Shouto vio la forma en que su viejo tragó saliva, nervioso. Casi se rió de su padre, pero Izuku aún no lo había visto. Y Shouto sabía que si lo hacía, entraría en pánico y arruinaría todo. Izuku merecía un orgasmo perfecto. No necesitaba saber lo jodido que estaba Shouto en este momento.
Pero finalmente correrse sería la distracción perfecta, así que Shouto se quitó el anillo del pene y subió aún más el masajeador de próstata.
Izuku dejó escapar un grito, todo su cuerpo se convulsionó y su apretado agujero se cerró sobre Shouto mientras se corría. Lo estaba ordeñando, su pequeño agujero maltratado temblaba a su alrededor tan deliciosamente que Shouta no pudo evitar volcarse por el borde. Se corrió dentro de él, bombeándolo por completo mientras Izuku sollozaba en sus almohadas por la sobreestimulación.
Shouto estaba jadeando, su corazón latía con la intensa euforia mientras miraba a su hermoso novio sollozando. Izuku era la cosa más hermosa que jamás había visto. Pero lucía patético, y Shouto sabía que se estaba poniendo incómodo.
Se agachó para apagar el masajeador, sabiendo que Izuku comenzaría a doler por ser demasiado sensible. Se inclinó para presionar un suave beso en la sien de su novio, susurrándole dulces palabras al oído. "Tan hermoso, Izuku. Lo hiciste muy bien. Te amo tanto."
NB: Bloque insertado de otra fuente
Lemma assignTasks_single (s : qstate) :
  (length (taskQueue s) <= 1)%nat \/
  (forall w, In w (qpool s) -> qbusy w = true) ->
  work_conserving (assignTasks s).
Proof.
  intros H. unfold assignTasks, work_conserving.
  destruct (taskQueue s) as [|e q] eqn:Eq; [left; exact Eq |].
  destruct (updFirst (fun w => negb (qbusy w)) (markBusy e) (qpool s))
    as [[w p']|] eqn:Eu.
  - destruct H as [H|H].
    + left. simpl in H. simpl. destruct q; [reflexivity | simpl in H; lia].
    + destruct (QueueFacts.updFirst_spec _ _ _ _ _ Eu)
        as (l1 & l2 & Hl & _ & Pw & _).
      assert (Hin : In w (qpool s)) by (rewrite Hl; apply in_or_app; right; left; reflexivity).
      rewrite (H w Hin) in Pw. discriminate.
  - right. intros x Hx.
    pose proof (updFirst_none_inv _ _ _ Eu x Hx) as Hb. simpl in Hb.
    destruct (qbusy x); [reflexivity | discriminate].
Qed.

Lemma assignTasks_one_idle (s : qstate) (l1 l2 : list qworker) (y : qworker) :
  qpool s = l1 ++ y :: l2 -> qbusy y = false ->
  (forall x, In x (l1 ++ l2) -> qbusy x = true) ->
  work_conserving (assignTasks s).
Proof.
  intros Hp Hy Hb. unfold assignTasks, work_conserving.
  destruct (taskQueue s) as [|e q] eqn:Eq; [left; exact Eq |].
  rewrite Hp, updFirst_skip.
  - right. simpl. intros x Hx. apply in_app_or in Hx.
    destruct Hx as [Hx|[<-|Hx]]; [| reflexivity |];
      apply Hb, in_or_app; auto.
  - intros x Hx. rewrite (Hb x) by (apply in_or_app; auto). reflexivity.
  - rewrite Hy. reflexivity.
Qed.

(** [assignTasks] is called from [run] and from [handleWorkerResult], but
    not from the ['online'] handler: every event but a worker coming online
    keeps the pool from idling while tasks wait, and a worker coming online
    while tasks wait stays idle, the tasks queued, until the next [run] or
    result. *)
Theorem queue_work_conservation :
  (forall (c : qconfig) (s s' : qstate) (ev : qev),
      ev <> QOnline -> work_conserving s -> qstep c s ev = Some s' ->
      work_conserving s') /\
  (forall (c : qconfig) (s : qstate),
      building s <> O -> taskQueue s <> [] ->
      exists s', qstep c s QOnline = Some s' /\ ~ work_conserving s').
Proof.
  split.
  - intros c s s' ev Hev Hw Hst.
    destruct ev as [e|h|h| |]; simpl in Hst.
    + injection Hst as <-. unfold run. apply assignTasks_single. simpl.
      destruct Hw as [Hq|Hb]; [left; rewrite Hq; simpl; lia | right; exact Hb].
    + destruct (existsb (Nat.eqb h) (qdead s)); [discriminate |].
      unfold handleWorkerResult in Hst.
      destruct (updFirst (fun w => Nat.eqb (qh w) h) markIdle (qpool s))
        as [[w p']|] eqn:Eu; [|discriminate].
      injection Hst as <-.
      destruct (QueueFacts.updFirst_spec _ _ _ _ _ Eu)
        as (l1 & l2 & Hl & Hp' & _ & _).
      destruct Hw as [Hq|Hb].
      * unfold assignTasks, work_conserving. simpl. rewrite Hq.
        left. reflexivity.
      * apply (assignTasks_one_idle _ l1 l2 (markIdle w)); [exact Hp' | reflexivity |].
        intros x Hx. apply Hb. rewrite Hl. apply in_app_or in Hx.
        apply in_or_app. destruct Hx; [left | right; right]; assumption.
    + injection Hst as <-. exact Hw.
    + contradiction.
    + injection Hst as <-. right. intros w [].
  - intros c s Hb Hq. unfold qstep. destruct (building s) as [|b]; [contradiction |].
    eexists. split; [reflexivity |]. unfold work_conserving. simpl.
    intros [H|H]; [contradiction |].
    assert (Hin : In (mkQWorker (S (length (qpool s))) (nexth s) false None None)
                     (qpool s ++ [mkQWorker (S (length (qpool s))) (nexth s)
                                   false None None]))
      by (apply in_or_app; right; left; reflexivity).
    apply H in Hin. discriminate.
Qed.

Definition wc_entry (n : nat) : qentry := mkQEntry n n n.

Lemma queue_work_conservation_witness :
  work_conserving (run (wc_entry 2) (qinit (mkQConfig 1 true))) /\
  exists s', qstep (mkQConfig 1 true) (run (wc_entry 1) (qinit (mkQConfig 1 true)))
               QOnline = Some s' /\ ~ work_conserving s'.
Proof.
  split.
  - apply ((proj1 queue_work_conservation) (mkQConfig 1 true)
             (qinit (mkQConfig 1 true)) _ (QRun (wc_entry 2)));
      [discriminate | left; reflexivity | reflexivity].
  - apply ((proj2 queue_work_conservation) (mkQConfig 1 true)
             (run (wc_entry 1) (qinit (mkQConfig 1 true))));
      [discriminate | discriminate].
Defined.

(** [terminateAllWorkers] empties [this.pool] without removing the
    listeners: a result a worker still delivers finds no pool entry and
    [handleWorkerResult] throws (its task's promise never settles), and a
    later [run] posts nothing and leaves its task in [taskQueue]. *)
Theorem queue_after_shutdown (c : qconfig) (s : qstate) (h : nat) (e : qentry) :
  qstep c (terminateAllWorkers s) (QMsg h) = None /\
  qlog (run e (terminateAllWorkers s)) = qlog s /\
  taskQueue (run e (terminateAllWorkers s)) = taskQueue s ++ [e].
Proof.
  split; [| split].
  - simpl. destruct (existsb (Nat.eqb h) (qdead s)); reflexivity.
  - unfold run, assignTasks. simpl. destruct (taskQueue s ++ [e]); reflexivity.
  - unfold run, assignTasks. simpl.
    destruct (taskQueue s ++ [e]) eqn:E; reflexivity.
Qed.

(** The promises held by the pool's workers ([workerItem.resolve]). *)
Definition held (p : list qworker) : list nat :=
  flat_map (fun w => match qresolve w with Some x => [x] | None => [] end) p.

(** Every posted promise is settled, held by a pool worker, or was dropped
    (its worker terminated); idle workers hold none. *)
Definition sinv (s : qstate) : Prop :=
  (exists d, Permutation (posted (qlog s)) (settled s ++ held (qpool s) ++ d)) /\
  (forall w, In w (qpool s) -> qbusy w = false -> qresolve w = None).

Lemma held_app (l1 l2 : list qworker) : held (l1 ++ l2) = held l1 ++ held l2.
Proof. unfold held. apply flat_map_app. Qed.

Lemma held_cons_none (w : qworker) (l : list qworker) :
  qresolve w = None -> held (w :: l) = held l.
Proof. intros H. unfold held. simpl. rewrite H. reflexivity. Qed.

Lemma perm_post (P S H1 H2 d : list nat) (a : nat) :
  Permutation P (S ++ (H1 ++ H2) ++ d) ->
  Permutation (P ++ [a]) (S ++ (H1 ++ a :: H2) ++ d).
Proof.
  intros H. apply Permutation_trans with (a :: P);
    [apply (Permutation_app_comm P [a]) |].
  replace (S ++ (H1 ++ a :: H2) ++ d) with ((S ++ H1) ++ a :: (H2 ++ d))
    by (rewrite <- !app_assoc; reflexivity).
  apply Permutation_cons_app. rewrite <- !app_assoc.
  rewrite <- !app_assoc in H. exact H.
Qed.

Lemma perm_settle (P S r H1 H2 d : list nat) :
  Permutation P (S ++ (H1 ++ r ++ H2) ++ d) ->
  Permutation P ((S ++ r) ++ (H1 ++ H2) ++ d).
Proof.
  intros H. eapply Permutation_trans; [exact H |].
  rewrite <- !app_assoc. apply Permutation_app_head.
  apply Permutation_app_swap_app.
Qed.

Lemma assignTasks_sinv (s : qstate) : sinv s -> sinv (assignTasks s).
Proof.
  intros [[d Hp] Hi]. unfold assignTasks.
  destruct (taskQueue s) as [|e q]; [split; [exists d|]; assumption |].
  destruct (updFirst (fun w => negb (qbusy w)) (markBusy e) (qpool s))
    as [[w p']|] eqn:Eu; [| split; [exists d|]; assumption].
  destruct (QueueFacts.updFirst_spec _ _ _ _ _ Eu)
    as (l1 & l2 & Hl & Hp' & Pw & _).
  assert (Hw : qresolve w = None).
  { apply Hi; [rewrite Hl; apply in_or_app; right; left; reflexivity |].
    destruct (qbusy w); [discriminate | reflexivity]. }
  split.
  - exists d. simpl. rewrite Hp', QueueFacts.posted_app, held_app. simpl.
    change (held (markBusy e w :: l2)) with (e_promise e :: held l2).
    rewrite Hl, held_app, (held_cons_none w l2 Hw) in Hp.
    apply perm_post. exact Hp.
  - simpl. rewrite Hp'. intros x Hx Hb. apply in_app_or in Hx.
    destruct Hx as [Hx|[<-|Hx]]; [| discriminate |];
      apply Hi; try exact Hb; rewrite Hl; apply in_or_app; auto.
    right; right; exact Hx.
Qed.

Lemma qstep_sinv (c : qconfig) (s s' : qstate) (ev : qev) :
  sinv s -> qstep c s ev = Some s' -> sinv s'.
Proof.
  intros Hs Hst. destruct ev as [e|h|h| |]; simpl in Hst.
  - injection Hst as <-. apply assignTasks_sinv. exact Hs.
  - destruct (existsb (Nat.eqb h) (qdead s)); [discriminate |].
    unfold handleWorkerResult in Hst.
    destruct (updFirst (fun w => Nat.eqb (qh w) h) markIdle (qpool s))
      as [[w p']|] eqn:Eu; [|discriminate].
    injection Hst as <-. apply assignTasks_sinv.
    destruct (QueueFacts.updFirst_spec _ _ _ _ _ Eu)
      as (l1 & l2 & Hl & Hp' & _ & _).
    destruct Hs as [[d Hp] Hi].
    set (r := match qresolve w with Some x => [x] | None => [] end).
    assert (Hr : (match qresolve w with
                  | Some p => settled s ++ [p]
                  | None => settled s
                  end) = settled s ++ r)
      by (unfold r; destruct (qresolve w); [reflexivity | rewrite app_nil_r; reflexivity]).
    split.
    + exists d. simpl. rewrite Hr, QueueFacts.posted_app, Hp', held_app. simpl.
      rewrite app_nil_r.
      change (held (markIdle w :: l2)) with (held l2).
      rewrite Hl, held_app in Hp.
      change (held (w :: l2)) with (r ++ held l2) in Hp.
      apply perm_settle. exact Hp.
    + simpl. rewrite Hp'. intros x Hx Hb. apply in_app_or in Hx.
      destruct Hx as [Hx|[<-|Hx]]; [| reflexivity |];
        apply Hi; try exact Hb; rewrite Hl; apply in_or_app; auto.
      right; right; exact Hx.
  - injection Hst as <-. exact Hs.
  - destruct (building s) as [|b]; [discriminate |]. injection Hst as <-.
    destruct Hs as [[d Hp] Hi]. split.
    + exists d. simpl. rewrite held_app. unfold held at 2. simpl.
      rewrite app_nil_r. exact Hp.
    + simpl. intros x Hx Hb. apply in_app_or in Hx.
      destruct Hx as [Hx|[<-|[]]]; [exact (Hi x Hx Hb) | reflexivity].
  - injection Hst as <-. destruct Hs as [[d Hp] Hi]. split.
    + exists (held (qpool s) ++ d). exact Hp.
    + intros x [].
Qed.

Lemma qrun_sinv (c : qconfig) (evs : list qev) :
  forall s s', sinv s -> qrun c s evs = Some s' -> sinv s'.
Proof.
  induction evs as [|ev evs IH]; intros s s' Hs H; simpl in H.
  - injection H as <-. exact Hs.
  - destruct (qstep c s ev) as [s1|] eqn:E; [|discriminate].
    exact (IH s1 s' (qstep_sinv c s s1 ev Hs E) H).
Qed.

(** Each [run] call creates its own promise, so the submitted promises are
    distinct. Then no promise is ever resolved twice, and only promises of
    submitted tasks are resolved: a worker's result resolves the promise
    stored on that worker by [assignTasks], which [handleWorkerResult]
    clears. *)
Theorem settle_at_most_once (c : qconfig) (evs : list qev) (s : qstate)
  (Hrun : qrun c (qinit c) evs = Some s) (Hnd : NoDup (submitted evs)) :
  NoDup (settled s) /\ incl (settled s) (submitted evs).
Proof.
  assert (Hinit : sinv (qinit c)).
  { split; [exists []; apply Permutation_refl | intros x []]. }
  destruct (qrun_sinv c evs _ _ Hinit Hrun) as [[d Hp] _].
  pose proof (QueueFacts.qrun_fifo c evs _ _ Hrun) as Hf. simpl in Hf.
  split.
  - rewrite <- Hf in Hnd. apply NoDup_app_remove_r in Hnd.
    apply (Permutation_NoDup Hp) in Hnd. apply NoDup_app_remove_r in Hnd.
    exact Hnd.
  - intros x Hx. rewrite <- Hf. apply in_or_app. left.
    apply (Permutation_in _ (Permutation_sym Hp)). apply in_or_app. left.
    exact Hx.
Qed.

Definition settle_scenario : list qev :=
  [QOnline; QRun (wc_entry 1); QRun (wc_entry 2); QMsg 1; QMsg 1; QMsg 1].

Lemma settle_at_most_once_witness :
  exists s, (qrun (mkQConfig 1 true) (qinit (mkQConfig 1 true)) settle_scenario =
             Some s /\ NoDup (submitted settle_scenario)) /\
            settled s = [1; 2]%nat /\
            NoDup (settled s) /\ incl (settled s) (submitted settle_scenario).
Proof.
  eexists. split; [split; [reflexivity |] |].
  - simpl. constructor; [intros [H|[]]; discriminate |].
    constructor; [intros [] | constructor].
  - split; [reflexivity |].
    apply (settle_at_most_once (mkQConfig 1 true) settle_scenario);
      [reflexivity |].
    simpl. constructor; [intros [H|[]]; discriminate |].
    constructor; [intros [] | constructor].
Defined.

End QueueExtra.

(** * Further properties of the [src/index.js] memory gate and pool *)
Module IndexMore.
Import Mem DoubleFacts IndexPool.

(** The capacity flag [memPercent < this.memThreshold] that [getMemPercent]
    returns, by the value [toFixed(1)] gave: for a finite percentage it is
    [false] exactly when the percentage equals the threshold (past it the
    call throws) and [true] exactly when it is below; [NaN] compares false
    both ways and gives [false]; [-Infinity] gives [true]; [Infinity]
    throws. *)
Theorem getMemPercent_flag (A : num) (free : Z) (thr : Q) :
  match memPercent A free with
  | Fin x =>
      (getMemPercent A free thr = Return (JBool false) <-> (x == thr)%Q) /\
      (getMemPercent A free thr = Return (JBool true) <-> (x < thr)%Q)
  | NaN => getMemPercent A free thr = Return (JBool false)
  | PInf => getMemPercent A free thr = Throw 503
  | NInf => getMemPercent A free thr = Return (JBool true)
  end.
Proof.
  unfold getMemPercent.
  destruct (memPercent A free) as [x| | |]; simpl; try reflexivity.
  destruct (Qltb thr x) eqn:E1; destruct (Qltb x thr) eqn:E2;
    [apply Qltb_iff in E1, E2 | apply Qltb_iff in E1; apply Qltb_false in E2
    | apply Qltb_false in E1; apply Qltb_iff in E2
    | apply Qltb_false in E1, E2];
    split; split; intros H; try discriminate; try reflexivity; try lra;
    exfalso; lra.
Qed.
"Mmm, te amo, Shou", murmuró Izuku, sus ojos se cerraron.
Shouto le sonrió dulcemente, antes de mirar a su invitado sorpresa. Lanzó una mirada a su padre, una que sabía que el hombre escucharía, aunque solo fuera por Izuku. Los ojos de su padre se demoraron un segundo más. Parecía tenso y anhelante, algo oscuro, necesitado y furioso en sus ojos que Shouto se deleitaba. Pero luego desapareció, con los hombros caídos y tensos.
Pero a Shouto no podría importarle menos, ya que los limpió a ambos y los metió en la cama de su padre. El viejo podría lidiar con eso. Tal vez lo pensaría la próxima vez antes de mirar al novio de Shouto.